== Segment start ==
(** [[n for n, a in enumerate(s) if a > 0.000001]] *)
Definition indices_above (s : list R) : list nat :=
  map fst (filter (fun na => na.2 > sv_threshold) (enumerate s)).

(** The loops that fill [Cd[k1][k2] = exp(-0.5 * (k1 - k2)**2 / sigsq)];
    [k1] and [k2] are Python integers, [sigsq] a Python float. *)
Definition data_cov (sigsq : R) (ndata : nat) : res matrix :=
  rws ← for_each (fun k1 : nat =>
           for_each (fun k2 : nat =>
             q ← py_truediv
                   (-0.5 * IZR ((Z.of_nat k1 - Z.of_nat k2) ^ 2)) sigsq;
             Ok (exp q))
           (seq 0 ndata))
         (seq 0 ndata);
  Ok (Matrix ndata rws).

(** [m[ind, :]] and [m[:, ind]] for a list of integer indices. *)
Definition take_rows (ind : list Z) (m : matrix) : res matrix :=
  rws ← for_each (getitem (rows m)) ind;
  Ok (Matrix (ncols m) rws).

Definition take_cols (ind : list Z) (m : matrix) : res matrix :=
  js ← for_each (py_index (ncols m)) ind;
  Ok (Matrix (length ind) (map (fun r => map (fun j => nth j r 0) js) (rows m))).

(** [m[ind, :][:, ind]] *)
Definition sub_matrix (ind : list Z) (m : matrix) : res matrix :=
  picked ← take_rows ind m;
  take_cols ind picked.

Section Covariance.

(** [np.linalg.svd]: returns [(U, s, Vh)], or raises. *)
Variable svd : matrix -> res (matrix * list R * matrix).

(** [np.dot(V.T[:, :pmax], np.dot(Sinv, U.T[:pmax, :]))] *)
Definition truncated_pinv (U : matrix) (s : list R) (V : matrix) (pmax : nat)
  : res matrix :=
  let Sinv := diag (reciprocals (take pmax s)) in
  inner ← dot_mm Sinv (rows_upto pmax (transpose U));
  dot_mm (cols_upto pmax (transpose V)) inner.

Definition InvDataCov (width Ar : R) (ndata : nat) : res matrix :=
  let sigsq := width ^ 2 in
  let Arsq := Ar * Ar in
  Cd ← data_cov sigsq ndata;
  '(U, s, V) ← svd Cd;
  pmax ← getitem (indices_below s) 0;
  Cdinv ← truncated_pinv U s V pmax;
  Ok (scale_div Cdinv Arsq).

Definition InvDataCovSub (width Ar : R) (ndata : nat) (ind : list Z)
  : res matrix :=
  let sigsq := width ^ 2 in
  let Arsq := Ar * Ar in
  Cd ← data_cov sigsq ndata;
  Cdused ← sub_matrix ind Cd;
  '(U, s, V) ← svd Cdused;
  last ← getitem (indices_above s) (-1);
  let pmax := (last + 1)%nat in
  Cdinv ← truncated_pinv U s V pmax;
  Ok (scale_div Cdinv Arsq).

End Covariance.

(** ** Waveform misfit (the demo script's evaluation)

    [res = RFo - RFp]
    [mref = np.dot(res, np.transpose(np.dot(Cdinv, res))) / 2.0];
    the transpose of a one-dimensional array is the array itself. *)
Definition misfit (RFo RFp : list R) (Cdinv : matrix) : res R :=
  r ← np_sub RFo RFp;
  Cr ← dot_mv Cdinv r;
  q ← dot_vv r Cr;
  Ok (q / 2).

(** ** The forward-solver adapter and time-domain noise *)

(** Values of the noise dictionary. *)
Inductive pyval : Type :=
  | PStr (s : string)
  | PNum (r : R).

(** [d[key]] *)
Definition dict_get (d : gmap string pyval) (key : string) : res pyval :=
  match d !! key with
  | Some v => Ok v
  | None => Raise KeyError
  end.

(** [v == name] for a string literal [name] *)
Definition str_eq (v : pyval) (name : string) : bool :=
  match v with
  | PStr s => String.eqb s name
  | PNum _ => false
  end.

(** A dictionary value used as a number in arithmetic. *)
Definition as_float (v : pyval) : res R :=
  match v with
  | PNum r => Ok r
  | PStr _ => Raise TypeError
  end.

(** The local variable [k] after the [if]/[elif] chain: a closure over
    [amp_sigma] and [corr_time], or unbound ([None]) when no branch was
    taken.  The [periodic] branch calls [periodic] with four arguments
    where the function has five parameters. *)
Definition kernel : Type := R -> R -> res R.

Definition kernel_closure (f : R -> R -> R -> R -> R) (amp_sigma corr_time : pyval)
  : kernel :=
  fun x xp =>
    s1 ← as_float amp_sigma;
    rho ← as_float corr_time;
    Ok (f x xp s1 rho).

Definition bind_kernel (name amp_sigma corr_time : pyval) : option kernel :=
  if str_eq name "sqExp" then Some (kernel_closure sqExp amp_sigma corr_time)
  else if str_eq name "matern0" then Some (kernel_closure matern0 amp_sigma corr_time)
  else if str_eq name "matern1" then Some (kernel_closure matern1 amp_sigma corr_time)
  else if str_eq name "matern2" then Some (kernel_closure matern2 amp_sigma corr_time)
  else if str_eq name "periodic" then Some (fun _ _ => Raise TypeError)
  else None.

(** The call [k(x, xp)]. *)
Definition call_kernel (k : option kernel) (x xp : R) : res R :=
  match k with
  | Some f => f x xp
  | None => Raise UnboundLocalError
  end.

(** The two loops that fill [K[i,j] = k(xx[i], xx[j])]. *)
Definition kernel_matrix (k : option kernel) (xx : list R) : res matrix :=
  rws ← for_each (fun xi => for_each (fun xj => call_kernel k xi xj) xx) xx;
  Ok (Matrix (length xx) rws).

(** Attenuation entry of [qmodels]: a scalar or a per-layer array. *)
Inductive qspec : Type :=
  | QScalar (q : R)
  | QArray (q : list R).

(** [q * np.ones(npt)] if [np.isscalar(q)], else [q] itself. *)
Definition per_layer (q : qspec) (npt : nat) : list R :=
  match q with
  | QScalar r => map (fun o => r * o) (ones npt)
  | QArray l => l
  end.

(** Keyword arguments of [rfcalc]. *)
Record rfcalc_kwargs : Type := Kwargs {
  sn : R;
  mtype : Z;
  fs : R;
  gauss_a : R;
  water_c : R;
  angle : R;
  time_shift : R;
  ndatar : nat;
  v60 : R;
  seed : Z;
  noise : option (gmap string pyval);
  qmodels : list qspec
}.

Definition default_kwargs : rfcalc_kwargs :=
  {| sn := 0; mtype := 0; fs := 25; gauss_a := 2.5; water_c := 0.0001;
     angle := 35; time_shift := 5; ndatar := 626; v60 := 8.043; seed := 1;
     noise := None; qmodels := [QScalar 1450; QScalar 600] |}.

(** What both entry points of the compiled solver receive. *)
Record solver_args : Type := SolverArgs {
  a_model : layered_model;
  a_mtype : Z;
  a_fs : R;
  a_gauss_a : R;
  a_water_c : R;
  a_angle : R;
  a_time_shift : R;
  a_ndatar : nat;
  a_v60 : R;
  a_npt : nat;
  a_qa : list R;
  a_qb : list R
}.

(** The marshalling part of [rfcalc]. *)
Definition solver_arguments (model : layered_model) (kw : rfcalc_kwargs)
  : res solver_args :=
  let npt := length model in
  q0 ← getitem (qmodels kw) 0;
  let qa := per_layer q0 npt in
  q1 ← getitem (qmodels kw) 1;
  let qb := per_layer q1 npt in
  Ok {| a_model := model; a_mtype := mtype kw; a_fs := fs kw;
        a_gauss_a := gauss_a kw; a_water_c := water_c kw;
        a_angle := angle kw; a_time_shift := time_shift kw;
        a_ndatar := ndatar kw; a_v60 := v60 kw; a_npt := npt;
        a_qa := qa; a_qb := qb |}.

(** Locations of one-dimensional arrays in the store. *)
Abbreviation loc := nat (only parsing).

(** What [rfcalc] returns: a pair, or a triple with the noise covariance. *)
Inductive rf_result : Type :=
  | RF_pair (time wdata : loc)
  | RF_triple (time wdata : loc) (Cd : matrix).

Section Adapter.

(** State of numpy's global random generator. *)
Variable RNG : Type.

(** [np.random.multivariate_normal(mean, cov)]: a draw and the next
    generator state, or an exception. *)
Variable multivariate_normal : RNG -> list R -> matrix -> res (list R * RNG).

(** [librf96.rfcalc_nonoise] and [librf96.rfcalc_noise]: the value the
    routine writes at index [i] of the [time] and [wdata] buffers; the
    noisy entry point also gets [sn] and [seed]. *)
Variable rfcalc_nonoise : solver_args -> nat -> R * R.
Variable rfcalc_noise : solver_args -> R -> Z -> nat -> R * R.

Record world : Type := World { heap : list (list R); rng : RNG }.

Definition M (A : Type) : Type := world -> res (A * world).

#[global] Instance M_ret : MRet M := fun A a w => Ok (a, w).
#[global] Instance M_bind : MBind M := fun A B f m w =>
  match m w with
  | Ok (a, w') => f a w'
  | Raise e => Raise e
  end.

Definition lift {A : Type} (r : res A) : M A := fun w =>
  match r with
  | Ok a => Ok (a, w)
  | Raise e => Raise e
  end.

(** A fresh array. *)
Definition alloc (v : list R) : M loc := fun w =>
  Ok (length (heap w), World (heap w ++ [v]) (rng w)).

(** The contents of an array; a location that holds no array is not a
    sized object. *)
Definition load (l : loc) : M (list R) := fun w =>
  match heap w !! l with
  | Some v => Ok (v, w)
  | None => Raise TypeError
  end.

(** Overwrite the contents of an array in place. *)
Definition store (l : loc) (v : list R) : M unit := fun w =>
  Ok (tt, World (<[l := v]> (heap w)) (rng w)).

Definition draw (mean : list R) (cov : matrix) : M (list R) := fun w =>
  match multivariate_normal (rng w) mean cov with
  | Ok (z, g) => Ok (z, World (heap w) g)
  | Raise e => Raise e
  end.

Definition add_time_domain_noise (w t : loc) (noise : gmap string pyval)
  : M (loc * matrix) :=
  amp_sigma ← lift (dict_get noise "amp_sigma");
  corr_time ← lift (dict_get noise "corr_time");
  name ← lift (dict_get noise "kernel");
  let k := bind_kernel name amp_sigma corr_time in
  wv ← load w;
  let nt := length wv in
  tv ← load t;
  t0 ← lift (getitem tv 0);
  tlast ← lift (getitem tv (-1));
  let xx := linspace t0 tlast nt in
  K ← lift (kernel_matrix k xx);
  z ← draw (zeros nt) K;
  wv ← load w;
  wv' ← lift (np_iadd wv z);
  _ ← store w wv';
  mret (w, K).

(** [if sn == 0.0:] the noiseless entry point, [else:] the noisy one. *)
Definition solver_output (kw : rfcalc_kwargs) (args : solver_args)
  : nat -> R * R :=
  if Req_dec_T (sn kw) 0 then rfcalc_nonoise args
  else rfcalc_noise args (sn kw) (seed kw).

(** The solver call: the routine fills the two buffers it was handed. *)
Definition call_solver (kw : rfcalc_kwargs) (args : solver_args)
    (time_f wdata_f : loc) : M unit :=
  let out := solver_output kw args in
  _ ← store time_f (map (fun i => (out i).1) (seq 0 (ndatar kw)));
  store wdata_f (map (fun i => (out i).2) (seq 0 (ndatar kw))).

Definition rfcalc (model : layered_model) (kw : rfcalc_kwargs) : M rf_result :=
  time_f ← alloc (zeros (ndatar kw));
  wdata_f ← alloc (zeros (ndatar kw));
  args ← lift (solver_arguments model kw);
  _ ← call_solver kw args time_f wdata_f;
  match noise kw with
  | Some nz =>
      '(wdata_f, Cd) ← add_time_domain_noise wdata_f time_f nz;
      mret (RF_triple time_f wdata_f Cd)
  | None =>
      mret (RF_pair time_f wdata_f)
  end.

End Adapter.

Arguments World {RNG} heap rng.
Arguments heap {RNG} w.
Arguments rng {RNG} w.

(** ** Reference data and specification-side definitions *)

(** The 13-layer reference model of the demo and test scripts, in
    interface-depth form ([vtype = 2]) and in layer-thickness form
    ([vtype = 1]). *)
Definition velmod_depth : layered_model :=
  [ (20, 3.46, 1.73); (35, 3.85, 1.73); (77.5, 4.485, 1.73);
    (120, 4.495, 1.73); (165, 4.5045, 1.73); (210, 4.5145, 1.73);
    (260, 4.566, 1.73); (310, 4.6525, 1.73); (360, 4.7395, 1.73);
    (410, 4.8265, 1.73); (460, 5.133, 1.73); (510, 5.239, 1.73);
    (510, 5.345, 1.73) ].

Definition velmod_thickness : layered_model :=
  [ (20, 3.46, 1.73); (15, 3.85, 1.73); (42.5, 4.485, 1.73);
    (42.5, 4.495, 1.73); (45, 4.5045, 1.73); (45, 4.5145, 1.73);
    (50, 4.566, 1.73); (50, 4.6525, 1.73); (50, 4.7395, 1.73);
    (50, 4.8265, 1.73); (50, 5.133, 1.73); (50, 5.239, 1.73);
    (0, 5.345, 1.73) ].

(** The staircase that the three converters build from the interface
    depths and the velocities of [n] layers: each velocity twice, each
    depth twice, shifted by one sample, the last depth replaced by [dmax]. *)
Definition step_plot (depths vel : list R) (n : nat) (dmax : R)
  : res (list R * list R) :=
  py ← set_slice 1 2 depths (zeros (2 * n));
  py ← set_slice 2 2 (drop_last depths) py;
  px ← set_slice 0 2 vel (zeros (2 * n));
  px ← set_slice 1 2 vel px;
  py ← setitem (-1) dmax py;
  Ok (px, py).
Definition handleResize (env : Env) (st : GestureState) (e : MouseEvent)
  : list LayoutAction :=
  match resize st, containerRef env with
  | Some r, Some rect =>
      let cw := getCellWidthFromRect env rect in
      let pixelX := JS.sub (clientX e) (left rect) in
      let pixelY := JS.sub (clientY e) (top rect) in
      match findItem (resize_id r) (items (snapshot env)) with
      | None => []
      | Some item =>
          let baseLeft := JS.mul (x item) cw in
          let baseTop := JS.mul (y item) (cellHeight env) in
          let pixelW := Math.max cw (JS.sub pixelX baseLeft) in
          let pixelH := Math.max (cellHeight env) (JS.sub pixelY baseTop) in
          let w :=
            Math.min (JS.sub (columnsOf env) (x item))
              (Math.max (int 1) (Math.round (JS.div pixelW cw))) in
          let h := pixelToGridH (cellHeight env) pixelH in
          [Resize (resize_id r) w h]
      end
  | _, _ => []
  end.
== Segment end ==
▶ **Work instruction**
If a line of the entries holds the word "Cdinv", copy it out.

▶ **Result for this exercise**
  Cdinv ← truncated_pinv U s V pmax;
  Ok (scale_div Cdinv Arsq).
  Cdinv ← truncated_pinv U s V pmax;
  Ok (scale_div Cdinv Arsq).
    [mref = np.dot(res, np.transpose(np.dot(Cdinv, res))) / 2.0];
Definition misfit (RFo RFp : list R) (Cdinv : matrix) : res R :=
  Cr ← dot_mv Cdinv r;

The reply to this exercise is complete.